Millions of voters, some of them desperate, some of them deranged, many of them plainly hateful, stand ready to sacrifice the Republic to their resentment and fear. If we are to stop this, we must gather every vote, every effort, every dollar to resist.
But we aren't doing that. In the great and futile tradition of the Mensheviks, the Weimar Republicans, the Jacobins, and, again, the Democratic party, we are instead engaging in ever more wasteful and furious infighting. We will not coalesce, we will not pull together.
By contrast, the GOP, which is now a fully owned body of the Trumpist cabal, is united in a terrible purpose. Come Hell, high water, sexual assaults or thirty-four felony convictions, they will stand by their candidate to the bitter, bloody end.
The Democratic party – the only organization that has a reasonable chance of putting a legal and non-violent stop to the Trumpist march to dominance has instead decided to spend a great deal of time, energy and money sabotaging their candidate in favor of what some of them see as a more exciting prospect – picking another candidate by convention – a slap in the face to everyone who voted in the primary, but so what? Much better we allow a group of insiders to pick someone – anyone – other than the choice of the members of the party.
That replacing an incumbent President who has won the primaries would be a massive disruption in so many ways, procedural, financial, and political, seems not to faze the panicky clique that have suddenly discovered that Joe Biden is old. The fact that a contested convention is a formula for party disunity and a bruising floor fight is of no concern to them. The fact that those who would shove Biden aside have yet to coalesce around a new candidate does not suggest to them that the chaos they are prepared to unleash might be far more damaging that a less-than-optimal debate performance.
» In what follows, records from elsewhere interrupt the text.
Lemma filters_of_inv (entries : object) (target id : value) :
  NoDup (keys (filters_of entries target id))
  /\ eq_keyed (filters_of entries target id).
Proof.
  unfold filters_of; destruct (generic_filters_inv entries) as [Hnd Hk].
  destruct (truthy target && truthy id); split; auto.
  - now apply obj_set_NoDup.
  - now apply obj_set_eq_keyed.
Qed.

(** The descriptor [computeFilters] returns, for every input it accepts. *)
Lemma computeFilters_shape (object page perPage field order target id : value)
      (entries : list (string * value)) :
  Object_entries object = inr entries ->
  computeFilters object page perPage field order target id
  = inr (VObj [("q", VObj (("s", sort_param field order)
                            :: filters_of entries target id));
               ("page", page); ("per", perPage)]).
Proof.
  intros He; unfold computeFilters; rewrite He; simpl.
  destruct (filters_of_inv entries target id) as [Hnd Hk].
  unfold ret; do 3 f_equal. f_equal. f_equal.
  fold (filters_of entries target id).
  now rewrite spread_after_s.
Qed.

Lemma computeFilters_throws (object page perPage field order target id : value) :
  Object_entries object = inl TypeError ->
  computeFilters object page perPage field order target id = inl TypeError.
Proof. intros He; unfold computeFilters; now rewrite He. Qed.

Lemma Object_entries_cases (v : value) :
  Object_entries v = inl TypeError \/ Object_entries v = inr (own_entries v).
Proof. destruct v; simpl; auto. Qed.

(** ** JSON strings *)

Lemma json_unescape_char (c : ascii) (t : string) :
  json_unescape (json_escape_char c ++ t)
  = match json_unescape t with
    | Some r => Some (String c r)
    | None => None
    end.
Proof.
  destruct c as [[] [] [] [] [] [] [] []]; reflexivity.
Qed.

Lemma json_unescape_escape (s : string) :
  json_unescape (json_escape s ++ chr DQUOTE) = Some s.
Proof.
  induction s as [|c s IH]; simpl.
  - reflexivity.
  - rewrite append_assoc, json_unescape_char. now rewrite IH.
Qed.

(** What [JSON.stringify] writes for a string, [JSON.parse] reads back. *)
Lemma JSON_parse_quote (s : string) : JSON_parse_string (json_quote s) = Some s.
Proof. unfold json_quote; simpl. apply json_unescape_escape. Qed.

(** ** The serializer *)

(** The query of updateMany and deleteMany on the wire. *)
Lemma stringify_ids (t : string) :
  stringify (VObj [("ids", VStr t)]) = "ids=" ++ strictUriEncode t.
Proof. reflexivity. Qed.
“Oh, it's not just the debate!” they rush to say. Suddenly evidences of decline and unfitness that weren't evident during the long, grueling primary process are discovered, many of them dishonest, or plainly bigoted ageism.
The catalyst for this rush to self-destruction was a poor debate performance by President Biden. Now that there has been a single, poor performance, suddenly there are many concerns, retrospectively discovered, about the candidate's age. That making an issue of the candidate's age is unvarnished ageism, and that his opponent is not much younger and in poorer health doesn't seem to deter them as they rummage about looking for every awkward pause and slip of the tongue to cast doubt on their own candidate.
The media, of course, ever ready to use an irrelevance to destroy someone and attract eyeballs to the carnage, have played up this “controversy” and this nonsensical question. Considering Biden's opponent has now been convicted on thirty-four felony counts, one would think that Trump's lack of fitness for office would be the story. But no, the story is that an octogenarian who has successfully held the world's most stressful job for four years occasionally pauses for thought, or isn't as vigorous as a forty year old.
Joe Biden is not Jack Kennedy, or vintage Bill Clinton, or peak Barack Obama. He is not the vigorous, inspiring leader that we would have hoped for in these dangerous times. He is a career politician, a cautious, pro-corporate “triangulating” moderate of the sort that has often lost recent elections for the Democrats – the Walter Mondale, Michael Dukakis, John Kerry, Hillary Clinton sort of candidate. If we could have picked a candidate who could lose to a horror like Donald Trump, Joe Biden might have been the man we'd select.
But he has traits that none of the above had. For one, he is the incumbent President, with all the advantages that entails. He has run the office of President competently for four years. He has been a very successful fundraiser.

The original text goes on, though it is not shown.